Problem details ::
Below are records; reproduce exactly the lines from the one that has "(** [handleGenreSelect(e)], with" through the one that has "find (fun d", ends included, and nothing more.

Input data ::
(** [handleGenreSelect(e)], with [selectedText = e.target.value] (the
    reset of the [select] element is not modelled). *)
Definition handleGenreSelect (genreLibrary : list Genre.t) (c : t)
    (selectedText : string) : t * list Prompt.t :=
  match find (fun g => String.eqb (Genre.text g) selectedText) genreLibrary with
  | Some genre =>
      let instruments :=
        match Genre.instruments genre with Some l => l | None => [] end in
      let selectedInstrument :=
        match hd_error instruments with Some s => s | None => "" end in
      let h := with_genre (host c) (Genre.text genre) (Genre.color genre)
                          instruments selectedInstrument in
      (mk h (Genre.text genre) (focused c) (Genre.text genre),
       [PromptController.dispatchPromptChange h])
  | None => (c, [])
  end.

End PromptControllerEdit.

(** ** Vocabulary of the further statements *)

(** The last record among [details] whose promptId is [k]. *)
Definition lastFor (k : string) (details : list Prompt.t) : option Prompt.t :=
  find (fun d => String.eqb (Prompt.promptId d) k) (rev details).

...

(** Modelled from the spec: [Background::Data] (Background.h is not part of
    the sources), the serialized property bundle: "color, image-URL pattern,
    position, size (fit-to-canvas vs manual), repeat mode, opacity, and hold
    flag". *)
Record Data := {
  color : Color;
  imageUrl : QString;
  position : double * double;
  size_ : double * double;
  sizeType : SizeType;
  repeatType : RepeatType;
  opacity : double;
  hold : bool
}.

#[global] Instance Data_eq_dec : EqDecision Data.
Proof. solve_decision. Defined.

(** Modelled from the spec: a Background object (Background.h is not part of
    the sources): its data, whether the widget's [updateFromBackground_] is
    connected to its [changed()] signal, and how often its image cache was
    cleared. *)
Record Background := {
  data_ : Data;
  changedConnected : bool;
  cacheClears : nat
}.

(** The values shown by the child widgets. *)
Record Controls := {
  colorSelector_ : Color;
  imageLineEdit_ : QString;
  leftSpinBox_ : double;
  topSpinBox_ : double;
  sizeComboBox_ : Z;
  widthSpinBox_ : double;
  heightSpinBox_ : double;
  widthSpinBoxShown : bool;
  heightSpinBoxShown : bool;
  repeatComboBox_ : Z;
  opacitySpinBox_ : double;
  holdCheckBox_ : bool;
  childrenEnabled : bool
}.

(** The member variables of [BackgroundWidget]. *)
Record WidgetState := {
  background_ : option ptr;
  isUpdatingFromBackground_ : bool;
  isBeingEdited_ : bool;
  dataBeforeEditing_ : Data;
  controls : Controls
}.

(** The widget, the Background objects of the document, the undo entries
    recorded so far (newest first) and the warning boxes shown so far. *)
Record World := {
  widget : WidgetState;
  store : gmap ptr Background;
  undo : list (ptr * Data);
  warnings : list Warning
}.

---

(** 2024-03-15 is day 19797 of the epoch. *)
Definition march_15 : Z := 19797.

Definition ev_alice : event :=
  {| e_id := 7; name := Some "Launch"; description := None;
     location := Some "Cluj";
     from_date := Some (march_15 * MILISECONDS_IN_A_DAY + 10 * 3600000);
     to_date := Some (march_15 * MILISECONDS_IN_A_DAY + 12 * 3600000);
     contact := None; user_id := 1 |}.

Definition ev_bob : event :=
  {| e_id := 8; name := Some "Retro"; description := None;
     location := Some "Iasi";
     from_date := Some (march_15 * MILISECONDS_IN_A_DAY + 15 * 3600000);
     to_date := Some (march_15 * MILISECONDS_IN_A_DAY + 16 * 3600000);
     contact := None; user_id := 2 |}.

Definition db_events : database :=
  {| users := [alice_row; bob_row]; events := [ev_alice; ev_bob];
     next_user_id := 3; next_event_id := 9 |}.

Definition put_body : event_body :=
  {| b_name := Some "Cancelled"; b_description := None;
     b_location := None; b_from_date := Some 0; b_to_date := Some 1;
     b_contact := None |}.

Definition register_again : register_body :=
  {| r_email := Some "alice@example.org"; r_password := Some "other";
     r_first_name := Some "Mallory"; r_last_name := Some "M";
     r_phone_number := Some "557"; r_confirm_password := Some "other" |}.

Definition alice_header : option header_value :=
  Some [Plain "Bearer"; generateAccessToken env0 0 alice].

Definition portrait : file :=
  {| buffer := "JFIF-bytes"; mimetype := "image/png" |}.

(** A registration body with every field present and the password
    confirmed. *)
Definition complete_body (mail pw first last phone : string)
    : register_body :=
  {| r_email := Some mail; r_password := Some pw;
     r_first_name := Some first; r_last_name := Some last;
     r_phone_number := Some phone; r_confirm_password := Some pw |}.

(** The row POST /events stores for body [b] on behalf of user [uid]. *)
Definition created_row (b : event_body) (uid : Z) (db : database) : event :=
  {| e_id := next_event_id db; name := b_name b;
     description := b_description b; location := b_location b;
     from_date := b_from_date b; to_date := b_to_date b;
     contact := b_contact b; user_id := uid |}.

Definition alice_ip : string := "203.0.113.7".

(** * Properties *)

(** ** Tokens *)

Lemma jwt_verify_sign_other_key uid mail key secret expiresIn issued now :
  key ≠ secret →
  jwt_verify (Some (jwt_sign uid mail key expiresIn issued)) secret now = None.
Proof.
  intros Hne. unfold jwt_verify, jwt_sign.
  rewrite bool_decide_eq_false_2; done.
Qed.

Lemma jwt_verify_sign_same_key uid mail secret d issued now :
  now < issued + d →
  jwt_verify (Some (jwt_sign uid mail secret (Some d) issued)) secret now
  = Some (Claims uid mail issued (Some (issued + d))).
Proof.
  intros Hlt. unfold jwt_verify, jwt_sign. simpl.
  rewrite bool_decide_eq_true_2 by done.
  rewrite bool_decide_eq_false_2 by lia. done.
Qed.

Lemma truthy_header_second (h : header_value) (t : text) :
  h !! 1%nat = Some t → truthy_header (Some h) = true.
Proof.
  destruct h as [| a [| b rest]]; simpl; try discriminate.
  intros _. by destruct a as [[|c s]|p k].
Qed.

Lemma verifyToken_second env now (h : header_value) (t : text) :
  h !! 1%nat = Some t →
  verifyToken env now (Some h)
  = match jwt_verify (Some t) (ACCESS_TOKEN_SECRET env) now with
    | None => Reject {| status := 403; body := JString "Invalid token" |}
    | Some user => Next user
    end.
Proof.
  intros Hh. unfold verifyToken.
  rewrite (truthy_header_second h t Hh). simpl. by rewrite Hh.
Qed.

Written reply ::
(** [handleGenreSelect(e)], with [selectedText = e.target.value] (the
    reset of the [select] element is not modelled). *)
Definition handleGenreSelect (genreLibrary : list Genre.t) (c : t)
    (selectedText : string) : t * list Prompt.t :=
  match find (fun g => String.eqb (Genre.text g) selectedText) genreLibrary with
  | Some genre =>
      let instruments :=
        match Genre.instruments genre with Some l => l | None => [] end in
      let selectedInstrument :=
        match hd_error instruments with Some s => s | None => "" end in
      let h := with_genre (host c) (Genre.text genre) (Genre.color genre)
                          instruments selectedInstrument in
      (mk h (Genre.text genre) (focused c) (Genre.text genre),
       [PromptController.dispatchPromptChange h])
  | None => (c, [])
  end.

End PromptControllerEdit.

(** ** Vocabulary of the further statements *)

(** The last record among [details] whose promptId is [k]. *)
Definition lastFor (k : string) (details : list Prompt.t) : option Prompt.t :=
  find (fun d => String.eqb (Prompt.promptId d) k) (rev details).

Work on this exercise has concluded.